Studies have shown that companion animals have the capacity to improve an individuals physical and mental well-being. A study entitled Evolution of Research into the Mutual Benefits of Human-Animal Interaction states that research in the field of human-animal interaction is improving our understanding of the role that pets play in:
– cardiovascular health
– ability to cope with stress
– retaining health and mobility into old age
– alleviating social isolation and building sense of community engagement
– and possibly enhance our immune function
So it seems, pets may be the perfect medicine for a number of issues that face some older adults such as social isolation and poor health. Non-profit organizations like the ones listed below enable older adults to enjoy the benefits of animal contact.
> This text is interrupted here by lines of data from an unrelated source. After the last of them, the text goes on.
(* ===== verification/_CoqProject ===== *)
-Q . S2P
Prelude.v
JsNumber.v
JsString.v
Uri.v
JsText.v
JsDate.v
View.v
Ui.v
Presets.v
Format.v
Sort.v
ApiTypes.v
Csv.v
Keys.v
Series.v
Session.v
Stores.v
KeyHooks.v
Modals.v
DateRange.v
Catalog.v
Panels.v
Kpi.v
Stats.v
Frame.v
Gateways.v
Dashboard.v
Console.v
Json.v
HowTo.v
Site.v
Lemma digits_value_bound s v : digits_value 0 s = Some v → v < 10 ^ Z.of_nat (length s).
Proof. intros Hv. apply digits_value_bound_acc in Hv; lia. Qed.

(** ** Zero-padded fields, as dates are printed *)

Definition pad_num (n : nat) (v : Z) : jsstr := pad_start n 48 (Z_to_js v).

Lemma pad_num_length n v : (0 < n)%nat → 0 ≤ v < 10 ^ Z.of_nat n → length (pad_num n v) = n.
Proof.
  intros Hn Hv. unfold pad_num, pad_start, Z_to_js. rewrite (proj2 (Z.ltb_ge _ _)) by lia.
  rewrite length_app, length_replicate.
  pose proof (nat_to_js_length v n Hv Hn). lia.
Qed.

Lemma pad_num_value n v : 0 ≤ v → digits_value 0 (pad_num n v) = Some v.
Proof.
  intros Hv. unfold pad_num, pad_start, Z_to_js. rewrite (proj2 (Z.ltb_ge _ _)) by lia.
  rewrite digits_value_zeros. by apply digits_value_nat_to_js.
Qed.

Lemma pad_num_digits n v : 0 ≤ v → Forall (λ c, is_digit c = true) (pad_num n v).
Proof.
  intros Hv. unfold pad_num, pad_start, Z_to_js. rewrite (proj2 (Z.ltb_ge _ _)) by lia.
  apply Forall_app. split; [|by apply nat_to_js_digits].
  by apply Forall_replicate.
Qed.

(** A number with all its digits needs no padding. *)
Lemma pad_num_full n v : 10 ^ Z.of_nat n ≤ v < 10 ^ Z.of_nat (S n) → Z_to_js v = pad_num (S n) v.
Proof.
  intros Hv. unfold pad_num, pad_start, Z_to_js.
  assert (0 < 10 ^ Z.of_nat n) by (apply Z.pow_pos_nonneg; lia).
  rewrite (proj2 (Z.ltb_ge _ _)) by lia.
  enough (n < length (nat_to_js v))%nat as Hl.
  { by replace (S n - length (nat_to_js v))%nat with 0%nat by lia. }
  apply Nat.lt_nge. intros Hle. apply (Z.lt_irrefl v). eapply Z.lt_le_trans; [|apply Hv].
  eapply Z.lt_le_trans; [apply (digits_value_bound (nat_to_js v) v), digits_value_nat_to_js; lia|].
  apply Z.pow_le_mono_r; lia.
Qed.

(** Searching for one code unit. *)
Lemma index_of_char c p r : Forall (λ d, d ≠ c) p → index_of [c] (p ++ c :: r) = Some (length p).
Proof.
  induction 1 as [|d p Hd Hp IH]; simpl; [by rewrite Z.eqb_refl|].
  rewrite (proj2 (Z.eqb_neq c d)) by congruence. simpl. by rewrite IH.
Qed.

Lemma index_of_char_none c p : Forall (λ d, d ≠ c) p → index_of [c] p = None.
Proof.
  induction 1 as [|d p Hd Hp IH]; simpl; [done|].
  rewrite (proj2 (Z.eqb_neq c d)) by congruence. simpl. by rewrite IH.
Qed.

(** A string whose ends are not white space is its own [trim]. *)
Lemma trim_start_id c s : is_space c = false → trim_start (c :: s) = c :: s.
Proof. intros Hc. simpl. by rewrite Hc. Qed.

Lemma js_trim_id c s t : is_space c = false → t ≠ [] → Forall (λ d, is_space d = false) t →
  js_trim (c :: s ++ t) = c :: s ++ t.
Proof.
  intros Hc Ht Hsp. unfold js_trim. rewrite trim_start_id by done.
  rewrite app_comm_cons, reverse_app.
  destruct (reverse t) as [|e u] eqn:E.
  { apply (f_equal reverse) in E. by rewrite reverse_involutive in E. }
  assert (is_space e = false) as He.
  { assert (Forall (λ d, is_space d = false) (reverse t)) as H by (by apply Forall_reverse).
    rewrite E in H. by apply Forall_inv in H. }
  rewrite <-app_comm_cons, trim_start_id by done.
  by rewrite app_comm_cons, <-E, <-reverse_app, reverse_involutive.
Qed.

Lemma digit_not_space c : is_digit c = true → is_space c = false.
Proof.
  intros Hc%is_digit_spec. unfold is_space.
  repeat (rewrite (proj2 (Z.eqb_neq c _)) by lia). rewrite (proj2 (Z.leb_gt c 13)), (proj2 (Z.leb_gt 8192 c)) by lia.
  by rewrite andb_false_r.
Qed.

(** Code points of text without surrogates are its code units. *)
Lemma code_points_bmp s : Forall (λ c, 0 ≤ c < 55296) s → code_points s = s.
Proof.
  induction s as [|h s IH]; intros Hs; [done|]. apply Forall_cons in Hs as [Hh Hs].
  destruct s as [|l s]; [done|].
  change (code_points (h :: l :: s)) with
    (if (55296 <=? h) && (h <=? 56319) && (56320 <=? l) && (l <=? 57343)
     then 65536 + (h - 55296) * 1024 + (l - 56320) :: code_points s
     else h :: code_points (l :: s)).
  rewrite (proj2 (Z.leb_gt 55296 h)) by lia. cbn [andb]. by rewrite IH.
Qed.

#[export] Hint Resolve js_len_nonneg digit_not_space : js.
(* ===== verification/Uri.v ===== *)
(** * Text in requests

    The language's [encodeURIComponent] and [URLSearchParams] serialization, and
    [JSON.stringify] of strings, as the hooks use them to address the backend. *)

From S2P Require Import Prelude JsString.

(** ** UTF-8 *)

Definition utf8 (c : Z) : list Z :=
  if c <? 128 then [c]
  else if c <? 2048 then [192 + c / 64; 128 + c mod 64]
  else if c <? 65536 then [224 + c / 4096; 128 + c / 64 mod 64; 128 + c mod 64]
  else [240 + c / 262144; 128 + c / 4096 mod 64; 128 + c / 64 mod 64; 128 + c mod 64].

Definition is_surrogate (c : Z) : bool := (55296 <=? c) && (c <=? 57343).

(** Decode valid UTF-8. *)
Fixpoint utf8_decode (s : list Z) : list Z :=
  match s with
  | [] => []
  | b :: s1 =>
      if b <? 128 then b :: utf8_decode s1
      else match s1 with
      | [] => []
      | b1 :: s2 =>
          if b <? 224 then (b - 192) * 64 + (b1 - 128) :: utf8_decode s2
          else match s2 with
          | [] => []
          | b2 :: s3 =>
              if b <? 240 then (b - 224) * 4096 + (b1 - 128) * 64 + (b2 - 128) :: utf8_decode s3
              else match s3 with
              | [] => []
              | b3 :: s4 =>
                  (b - 240) * 262144 + (b1 - 128) * 4096 + (b2 - 128) * 64 + (b3 - 128) :: utf8_decode s4
              end
          end
      end
  end.

(** ** Percent encoding *)

Definition hex_upper (d : Z) : Z := if d <? 10 then 48 + d else 55 + d.

Definition percent (b : Z) : jsstr := [37; hex_upper (b / 16); hex_upper (b mod 16)].

(** Letters, digits and [- _ . ! ~ * ' ( )] are left as they are. *)
Definition unreserved (c : Z) : bool :=
  ascii_alnum c || (c =? 45) || (c =? 95) || (c =? 46) || (c =? 33) || (c =? 126) ||
  (c =? 42) || (c =? 39) || (c =? 40) || (c =? 41).

(** A lone surrogate is a [URIError]. *)
Definition encodeURIComponent (s : jsstr) : option jsstr :=
  let cps := code_points s in
  if existsb is_surrogate cps then None
  else Some (flat_map (λ c, if unreserved c then [c] else flat_map percent (utf8 c)) cps).

Definition hex_value (c : Z) : option Z :=
  if is_digit c then Some (c - 48) else if (65 <=? c) && (c <=? 70) then Some (c - 55) else None.

(** Undo percent encoding, giving bytes. *)
Fixpoint percent_decode (s : jsstr) : option (list Z) :=
  match s with
  | [] => Some []
  | c :: s' =>
      if c =? 37 then
        match s' with
        | h :: l :: s'' => h ← hex_value h; l ← hex_value l; r ← percent_decode s''; Some (16 * h + l :: r)
        | _ => None
        end
      else r ← percent_decode s'; Some (c :: r)
  end.

(** What a server reads back from a path segment. *)
Definition decodeURIComponent (s : jsstr) : option jsstr :=
  b ← percent_decode s; Some (flat_map code_point_units (utf8_decode b)).

(** application/x-www-form-urlencoded, as [URLSearchParams.toString] writes it: a
    lone surrogate is replaced, a space is a plus. *)
Definition form_safe (c : Z) : bool :=
  ascii_alnum c || (c =? 42) || (c =? 45) || (c =? 46) || (c =? 95).

Definition form_encode (s : jsstr) : jsstr :=
  flat_map (λ c, if c =? 32 then [43] else if form_safe c then [c]
                 else flat_map percent (utf8 (if is_surrogate c then 65533 else c))) (code_points s).

Definition search_params (l : list (jsstr * jsstr)) : jsstr :=
  js_join (js "&") (map (λ '(k, v), form_encode k ++ chr "=" :: form_encode v) l).

(** ** JSON strings *)

Definition hex_lower (d : Z) : Z := if d <? 10 then 48 + d else 87 + d.

Definition unicode_escape (c : Z) : jsstr :=
  [92; 117; hex_lower (c / 4096); hex_lower (c / 256 mod 16); hex_lower (c / 16 mod 16); hex_lower (c mod 16)].

Definition json_char (c : Z) : jsstr :=
  if c =? 34 then [92; 34] else if c =? 92 then [92; 92]
  else if c =? 8 then [92; 98] else if c =? 9 then [92; 116] else if c =? 10 then [92; 110]
  else if c =? 12 then [92; 102] else if c =? 13 then [92; 114]
  else if (c <? 32) || is_surrogate c then unicode_escape c
  else code_point_units c.

Definition json_string (s : jsstr) : jsstr := 34 :: flat_map json_char (code_points s) ++ [34].

(** An object with string members; the names are identifiers. *)
Definition json_object (l : list (jsstr * jsstr)) : jsstr :=
  chr "{" :: js_join (js ",") (map (λ '(k, v), json_string k ++ chr ":" :: v) l) ++ js "}".

(** ** Lemmas *)

(** UTF-16 units read back as the code points they were split into. *)
Lemma units_of_code_points s : Forall (λ c, 0 ≤ c < 65536) s → flat_map code_point_units (code_points s) = s.
Proof.
  remember (length s) as n eqn:Hn. revert s Hn. induction (lt_wf n) as [n _ IH].
  intros s -> Hs. destruct s as [|h [|l s]]; [done| |].
  - apply Forall_cons in Hs as [Hh _]. simpl. unfold code_point_units.
    by rewrite (proj2 (Z.ltb_lt _ _)) by lia.
  - apply Forall_cons in Hs as [Hh Hs].
    change (code_points (h :: l :: s)) with
      (if (55296 <=? h) && (h <=? 56319) && (56320 <=? l) && (l <=? 57343)
       then 65536 + (h - 55296) * 1024 + (l - 56320) :: code_points s
       else h :: code_points (l :: s)).
    destruct (_ && (l <=? 57343)) eqn:E.
    + bool_to_prop. cbn [flat_map]. rewrite (IH (length s)); [|simpl; lia|done|by apply Forall_cons in Hs as []].
      unfold code_point_units. rewrite (proj2 (Z.ltb_ge _ _)) by lia.
      replace (65536 + (h - 55296) * 1024 + (l - 56320) - 65536) with ((h - 55296) * 1024 + (l - 56320)) by lia.
      rewrite Z.div_add_l, Z.div_small by lia.
      rewrite Z.add_comm, (Z.add_comm ((h - 55296) * 1024)), Z.mod_add, Z.mod_small by lia.
      cbn [app]. f_equal; [lia|]. f_equal. lia.
    + cbn [flat_map]. rewrite (IH (length (l :: s))); [|simpl; lia|done|done].
      unfold code_point_units. by rewrite (proj2 (Z.ltb_lt _ _)) by lia.
Qed.

Lemma code_points_bounds s : Forall (λ c, 0 ≤ c < 65536) s → Forall (λ c, 0 ≤ c < 1114112) (code_points s).
Proof.
  remember (length s) as n eqn:Hn. revert s Hn. induction (lt_wf n) as [n _ IH].
  intros s -> Hs. destruct s as [|h [|l s]]; [constructor| |].
  - apply Forall_cons in Hs as [Hh _]. constructor; [lia|constructor].
  - apply Forall_cons in Hs as [Hh Hs].
    change (code_points (h :: l :: s)) with
      (if (55296 <=? h) && (h <=? 56319) && (56320 <=? l) && (l <=? 57343)
       then 65536 + (h - 55296) * 1024 + (l - 56320) :: code_points s
       else h :: code_points (l :: s)).
    destruct (_ && (l <=? 57343)) eqn:E.
    + bool_to_prop. constructor; [lia|]. eapply IH; [|done|by apply Forall_cons in Hs as []]. simpl. lia.
    + constructor; [lia|]. eapply IH; [|done|done]. simpl. lia.
Qed.

Lemma utf8_bytes c : 0 ≤ c < 1114112 → Forall (λ b, 0 ≤ b < 256) (utf8 c).
Proof. intros Hc. unfold utf8. split_tests; repeat (constructor; [zlia|]); constructor. Qed.

Lemma utf8_decode_utf8 c r : 0 ≤ c < 1114112 → utf8_decode (utf8 c ++ r) = c :: utf8_decode r.
Proof.
  intros Hc. unfold utf8. destruct (c <? 128) eqn:E1; [|destruct (c <? 2048) eqn:E2; [|destruct (c <? 65536) eqn:E3]];
    bool_to_prop; cbn [app utf8_decode].
  - by rewrite (proj2 (Z.ltb_lt c 128)) by lia.
  - rewrite (proj2 (Z.ltb_ge _ 128)), (proj2 (Z.ltb_lt _ 224)) by zlia. f_equal. zlia.
  - rewrite (proj2 (Z.ltb_ge _ 128)), (proj2 (Z.ltb_ge _ 224)), (proj2 (Z.ltb_lt _ 240)) by zlia. f_equal. zlia.
  - rewrite (proj2 (Z.ltb_ge _ 128)), (proj2 (Z.ltb_ge _ 224)), (proj2 (Z.ltb_ge _ 240)) by zlia. f_equal. zlia.
Qed.

Lemma utf8_ascii c : 0 ≤ c < 128 → utf8 c = [c].
Proof. intros Hc. unfold utf8. by rewrite (proj2 (Z.ltb_lt _ _)) by lia. Qed.

Lemma utf8_decode_all l : Forall (λ c, 0 ≤ c < 1114112) l → utf8_decode (flat_map utf8 l) = l.
Proof. induction 1 as [|c l Hc Hl IH]; [done|]. cbn [flat_map]. by rewrite utf8_decode_utf8, IH. Qed.

Lemma hex_value_upper d : 0 ≤ d < 16 → hex_value (hex_upper d) = Some d.
Proof.
  intros Hd. unfold hex_value, hex_upper, is_digit. destruct (d <? 10) eqn:E; bool_to_prop.
  - rewrite !(proj2 (Z.leb_le _ _)) by lia. cbn. f_equal. lia.
  - rewrite (proj2 (Z.leb_gt (55 + d) 57)), andb_false_r by lia.
    rewrite !(proj2 (Z.leb_le _ _)) by lia. cbn. f_equal. lia.
Qed.

Lemma percent_decode_percent b r : 0 ≤ b < 256 →
  percent_decode (percent b ++ r) = (λ l, b :: l) <$> percent_decode r.
Proof.
  intros Hb. unfold percent. cbn [app percent_decode].
  rewrite !hex_value_upper by zlia. opt_simpl.
  destruct (percent_decode r); opt_simpl; [|done]. do 2 f_equal. zlia.
Qed.

Lemma percent_decode_bytes bs r : Forall (λ b, 0 ≤ b < 256) bs →
  percent_decode (flat_map percent bs ++ r) = (λ l, bs ++ l) <$> percent_decode r.
Proof.
  induction 1 as [|b bs Hb Hbs IH]; [simpl; by destruct (percent_decode r)|].
  cbn [flat_map]. rewrite <-app_assoc, percent_decode_percent, IH by done. by destruct (percent_decode r).
Qed.

Lemma unreserved_spec c : unreserved c = true → 0 ≤ c < 128 ∧ c ≠ 37 ∧ c ≠ 47 ∧ c ≠ 63 ∧ c ≠ 35.
Proof.
  unfold unreserved, ascii_alnum, is_digit. rewrite !orb_true_iff, !andb_true_iff, !Z.leb_le, !Z.eqb_eq. lia.
Qed.

(** What is left by the encoding can stand in one path segment. *)
Definition segment_char (c : Z) : bool := unreserved c || (c =? 37).

Lemma percent_segment b : 0 ≤ b < 256 → Forall (λ c, segment_char c = true) (percent b).
Proof.
  assert (∀ d, 0 ≤ d < 16 → segment_char (hex_upper d) = true) as H.
  { intros d Hd. assert (Forall (λ d, segment_char (hex_upper d) = true) (seqZ 0 16)) as Hall
      by (apply (bool_decide_eq_true_1 _); reflexivity).
    rewrite Forall_forall in Hall. apply Hall, elem_of_seqZ. lia. }
  intros Hb. unfold percent. constructor; [done|]. constructor; [apply H; zlia|].
  constructor; [apply H; zlia|]. constructor.
Qed.

(** Encoding and reading back. *)
Lemma encodeURIComponent_spec s e : Forall (λ c, 0 ≤ c < 65536) s → encodeURIComponent s = Some e →
  decodeURIComponent e = Some s ∧ Forall (λ c, segment_char c = true) e.
Proof.
  intros Hs. unfold encodeURIComponent. destruct (existsb _ _); [done|]. intros [= <-].
  pose proof (code_points_bounds s Hs) as Hb. split.
  - unfold decodeURIComponent.
    assert (percent_decode (flat_map (λ c, if unreserved c then [c] else flat_map percent (utf8 c)) (code_points s)) =
      Some (flat_map utf8 (code_points s))) as ->.
    { clear Hs. induction Hb as [|c l Hc Hl IH]; [done|]. cbn [flat_map].
      destruct (unreserved c) eqn:E.
      - apply unreserved_spec in E. rewrite (utf8_ascii c) by lia.
        cbn [app percent_decode]. rewrite (proj2 (Z.eqb_neq c 37)) by lia. by rewrite IH.
      - rewrite percent_decode_bytes by (by apply utf8_bytes). by rewrite IH. }
    opt_simpl. by rewrite utf8_decode_all, units_of_code_points.
  - clear Hs. induction Hb as [|c l Hc Hl IH]; [constructor|]. cbn [flat_map]. apply Forall_app. split; [|done].
    destruct (unreserved c) eqn:E; [constructor; [unfold segment_char; by rewrite E|constructor]|].
    pose proof (utf8_bytes c Hc) as Hu. induction Hu as [|b bs Hb Hbs IHb]; [constructor|].
    cbn [flat_map]. apply Forall_app. split; [by apply percent_segment|done].
Qed.

(** None of the characters that delimit a URL is left. *)
Lemma segment_char_safe c : segment_char c = true → c ≠ chr "/" ∧ c ≠ chr "?" ∧ c ≠ chr "#".
Proof.
  unfold segment_char. intros [H|H]%orb_true_iff.
  - apply unreserved_spec in H. change (chr "/") with 47. change (chr "?") with 63. change (chr "#") with 35. lia.
  - apply Z.eqb_eq in H as ->. done.
Qed.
Elderdog Canada not only assists older adults in caring for their dogs but also cares for elder dogs who have lost their human companion.
Therapeutic Paws of Canada provides a ‘volunteer-based pet therapy dog and cat visitation program’. The program involves volunteers and their pets visiting community institutions such as hospitals and long term care homes.
St. John Ambulance’s Therapy Dog Program provides a pet therapy visitation program that ‘brings joy and comfort to the sick, lonely and those in need of a friendly visit’. Regular visits allow the patients to develop a bond with the dog.
Check out the book Betty White’s Pet-Love: How Pet’s Take Care of Us to learn how ‘noted actress and animal lover Betty White draws on personal experience and the studies of leading authorities to show how science has confirmed what pet owners have known instinctively all along – that pets contribute to the health and well-being of their owners’.